ASSIGNMENT:
Report the number of lines in the data below where the string "uses" shows up, and only that number.

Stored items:
(** C28: The credentials reach the registry client: after a reconciliation of the
    pull secret without failures, the unpacker's next pull uses the auth file
    when the secret holds a docker configuration, and no credentials when the
    secret does not exist; otherwise it uses the file if it was there before.
    Certificates come from the configured directory in every case. *)
Theorem pull_secret_reaches_unpacker f env w0 l w0' storage unpacker r w w1 got :
  setup f env w0 = (Ok l, w0') → RunClusterCatalogReconciler storage unpacker ∈ l →
  RunPullSecretReconciler r ∈ l →
  try (Get (PullSecretReconciler.SecretKey r)) w = (Ok got, w1) → os_fs w1 = os_fs w → no_faults w1 →
  wf_fs (os_fs w) → PullSecretReconciler.writable_place (os_fs w) (PullSecretReconciler.auth_file r) →
  let w' := (PullSecretReconciler.Reconcile Get IsNotFound r (PullSecretReconciler.SecretKey r) w).2 in
  let before := present (os_fs w) (PullSecretReconciler.auth_file r) in
  let use := match got with
             | inl secret => bool_decide (is_Some (secret !! dockerconfigjson)) || before
             | inr err => negb (IsNotFound err) && before
             end in
  ContainersImageRegistry.SourceContextFunc unpacker w' =
  (Ok (mkSystemContext (caCertDir f) (caCertDir f)
         (if use then PullSecretReconciler.AuthFilePath r else "")), w').
Proof.
  intros (_ & _ & u & listener & _ & ->)%setup_Ok Hc Hr Hget Hfs Hw1 Hwf Hpl.
  apply in_parts in Hc as [-> ->], Hr as (key & Hkey & ->).
  set (r := PullSecretReconciler.mk key (authFilePath env)) in *. intros w' before use.
  assert (Hw' : w' = (PullSecretReconciler.Reconcile Get IsNotFound r (PullSecretReconciler.SecretKey r) w).2)
    by done. clearbody w'.
  pose proof (PullSecretReconciler.Reconcile_calm Get IsNotFound r w w1 got Hget Hfs Hw1 Hwf Hpl) as H.
  destruct (PullSecretReconciler.Reconcile _ _ r _ w) as [res w2]. simpl in Hw'. subst w2.
  destruct H as (Hw & Hout & H). destruct Hpl as (Hwalk & _ & Hfile).
  cbn [the_unpacker ContainersImageRegistry.SourceContextFunc]. rewrite Hkey.
  assert (Huse : present (os_fs w') (PullSecretReconciler.auth_file r) = use ∧
                 ∀ n, os_fs w' !! PullSecretReconciler.auth_file r = Some n → ∃ md d, n = File md d).
  { assert (Hold : ∀ n, os_fs w !! PullSecretReconciler.auth_file r = Some n → ∃ md d, n = File md d).
    { intros n Hn. rewrite Hn in Hfile. destruct n; try done. eauto. }
    unfold use, before, present. destruct got as [secret|err].
    - destruct H as [_ H]. destruct (secret !! dockerconfigjson) as [json|].
      + destruct H as [md ->]. split; [done|]. intros n [= <-]. eauto.
      + by rewrite H.
    - destruct (IsNotFound err); destruct H as [_ H]; [by rewrite H|by rewrite H]. }
  destruct Huse as [<- Hf]. apply SourceContextFunc_calm; [done| |done].
  rewrite <-Hwalk. apply walk_ext. intros q x Hq. apply Hout. intros ->. by eapply suffix_strict.
Qed.
End Program.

FINISHED EXERCISE:
2